Monica, an early employee of Square, a subsidiary of financial technology company Block, sold most of his holdings in Square through the online platform Frec. Frec provides independent investors with tax-considered investment strategies.
SpaceX employees are subject to a 180-day lock-up period, but during certain windows, they have the opportunity to sell some of their shares early.
tax issues
Many SpaceX, Anthropic and OpenAI employees hold a mix of equity compensation, including nonqualified stock options, incentive stock options, restricted stock units and shares in employee stock purchase plans. Bruce Brumberg, co-founder of mystockoptions.com, said each form of tax is treated differently, and one wrong move could mean an unexpected tax bill.

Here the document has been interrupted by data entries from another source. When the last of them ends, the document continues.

Lemma sim_get {A} (f1 : _ → M _ A) f2 :
  (∀ c s, sim c s → sim_outcome (f1 c c) (f2 s s)) → simM (get ≫= f1) (get ≫= f2).
Proof. intros Hf c s Hs. by apply Hf. Qed.

(** What is printed is not looked at. *)
Lemma sim_out_l {A} (g : cl → bool * list chars) (m1 : M _ A) m2 :
  simM m1 m2 → simM (modify (λ c, Client.set_out c (g c).1 (g c).2);; m1) m2.
Proof. intros Hm c s []. apply Hm. by split. Qed.

Lemma sim_out_r {A} (g : srv → bool * list chars) (m1 : M _ A) m2 :
  simM m1 m2 → simM m1 (modify (λ s, set_out s (g s).1 (g s).2);; m2).
Proof. intros Hm c s []. apply Hm. by split. Qed.

Lemma sim_print_bytes bs : simM (Client.print_bytes bs) (print_bytes bs).
Proof.
  induction bs as [|b bs IH]; [apply sim_ret|]. cbn. apply sim_bind; [|done].
  apply sim_modify. by intros c s [].
Qed.

Lemma sim_async_receive : simM Client.async_receive async_receive.
Proof.
  apply sim_bind; [apply sim_on_pool|]. intros chunk c s [].
  unfold Client.read_chunk_size. rewrite bind_run, get_bind, sim_chunk0. cbn.
  split; [done|]. by split.
Qed.

Lemma sim_receive_handler chunk ok n :
  simM (Client.receive_handler chunk ok n) (receive_handler chunk ok n).
Proof.
  destruct ok; [|apply sim_ret]. cbn [Client.receive_handler receive_handler].
  apply (sim_out_l (λ c, (_, _))), (sim_out_l (λ c, (_, _))).
  do 4 apply (sim_out_r (λ s, (_, _))).
  apply sim_bind; [apply sim_on_pool|]. intros data.
  apply sim_bind; [apply sim_print_bytes|]. intros [].
  apply sim_bind; [apply sim_on_pool|]. intros []. apply sim_async_receive.
Qed.

Lemma sim_send_handler chunk ok n :
  simM (Client.send_handler chunk ok n) (send_handler chunk ok).
Proof.
  destruct ok; [|apply sim_ret]. cbn.
  apply (sim_out_l (λ c, (_, _))), (sim_out_r (λ s, (_, _))), sim_on_pool.
Qed.

Lemma sim_app_send bs : simM (Client.app_send bs) (app_send bs).
Proof.
  intros c s Hs. unfold Client.app_send, app_send. pose proof (sim_on_pool bp_alloc c s Hs) as Ha.
  destruct (Client.on_pool bp_alloc c), (on_pool bp_alloc s); cbn in Ha; try done; [|by destruct Ha].
  destruct Ha as [-> Hs']. revert Hs'. apply sim_bind; [apply sim_on_pool|]. intros [].
  apply sim_modify. intros c' s' []. split; cbn; congruence.
Qed.

Lemma sim_finish_send i ok : simM (Client.finish_send i ok) (finish_send i ok).
Proof.
  apply sim_get. intros c s Hs. rewrite (sim_send _ _ Hs).
  destruct (sending s !! i) as [op|]; [|by apply sim_ret]. destruct ok; revert c s Hs.
  - apply sim_bind; [apply sim_on_pool|]. intros data.
    apply sim_bind; [|intros []; apply sim_send_handler].
    apply sim_modify. intros c s []. split; cbn; congruence.
  - intros c s []. cbn. split; [done|]. split; cbn; congruence.
Qed.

Selling too many shares in a year, or exercising too many nonqualified stock options, could push a taxpayer into a higher tax bracket. Incentive stock options may trigger a substantial and unexpected alternative minimum tax. Therefore, financial advisors often recommend developing a “tax schedule” that spreads option exercises over multiple tax years to reduce the tax impact.
Restricted stock units generate a tax bill when they vest, even if you cannot sell the shares at that time. The default withholding tax rate of 22% may not be sufficient to cover the actual tax burden. "If you take out a loan to pay your tax bill and the stock price drops after the IPO, you still have to pay the tax," said Giovanni Tiso, a certified financial planner at Titan.
Employees can also sometimes acquire additional shares through employee stock purchase plans. The plan typically allows employees to purchase up to $25,000 worth of stock annually at a discount of up to 15%. Employees then had to decide whether to hold on to the shares or sell them as quickly as possible.
Diversified configuration
Asset diversification can be as simple as selling some stocks and investing the proceeds into the S&P 500 Index.
However, there are more advanced strategies. For example, investors can invest funds in "direct indexing investments" and, while tracking index performance, deliberately achieve some losses to offset capital gains, thereby achieving tax optimization.
There are also ways for employees to diversify their wealth without immediately selling stocks and paying taxes. Prepaid forward contracts allow employees to borrow against stock holdings over a certain period of time and use the proceeds to diversify their investment portfolios. Such contracts usually also include a "price spread protection zone" (collar), which sets a floor and ceiling price for the stock, thereby limiting the employee's downside risk and upside. When the contract expires, the employee can sell the shares and pay the tax, or continue the strategy by opening another contract.

Falcon 9
Also popular are exchange-traded funds, which are private investment vehicles that allow investors with concentrated positions in different companies to pool their respective stocks to diversify their portfolios. The IRS generally requires investors to hold an interest in such funds for at least seven years.
In addition, there are 83(b) options granted on stock. The option allows the holder to pay taxes in advance before the equity vests, which can result in huge tax savings if the stock appreciates significantly when it vests. However, if stock prices fall, taxpayers may be paying an early tax that they would not otherwise have to pay.
risk
Even with careful planning, owning company stock always carries risks.
For example, Franklin, a consultant who advises former SpaceX employees, joined Amazon in 1998, just a year before it went public. He was the only person in the company's onboarding class to sell stocks after one year on the job.
When the dot-com crisis hit, the remaining three-quarters of the shares he was granted fell below the exercise price and eventually became worthless.
"Now we all look at Amazon as a huge success story," Franklin said, "but it hasn't always been that way."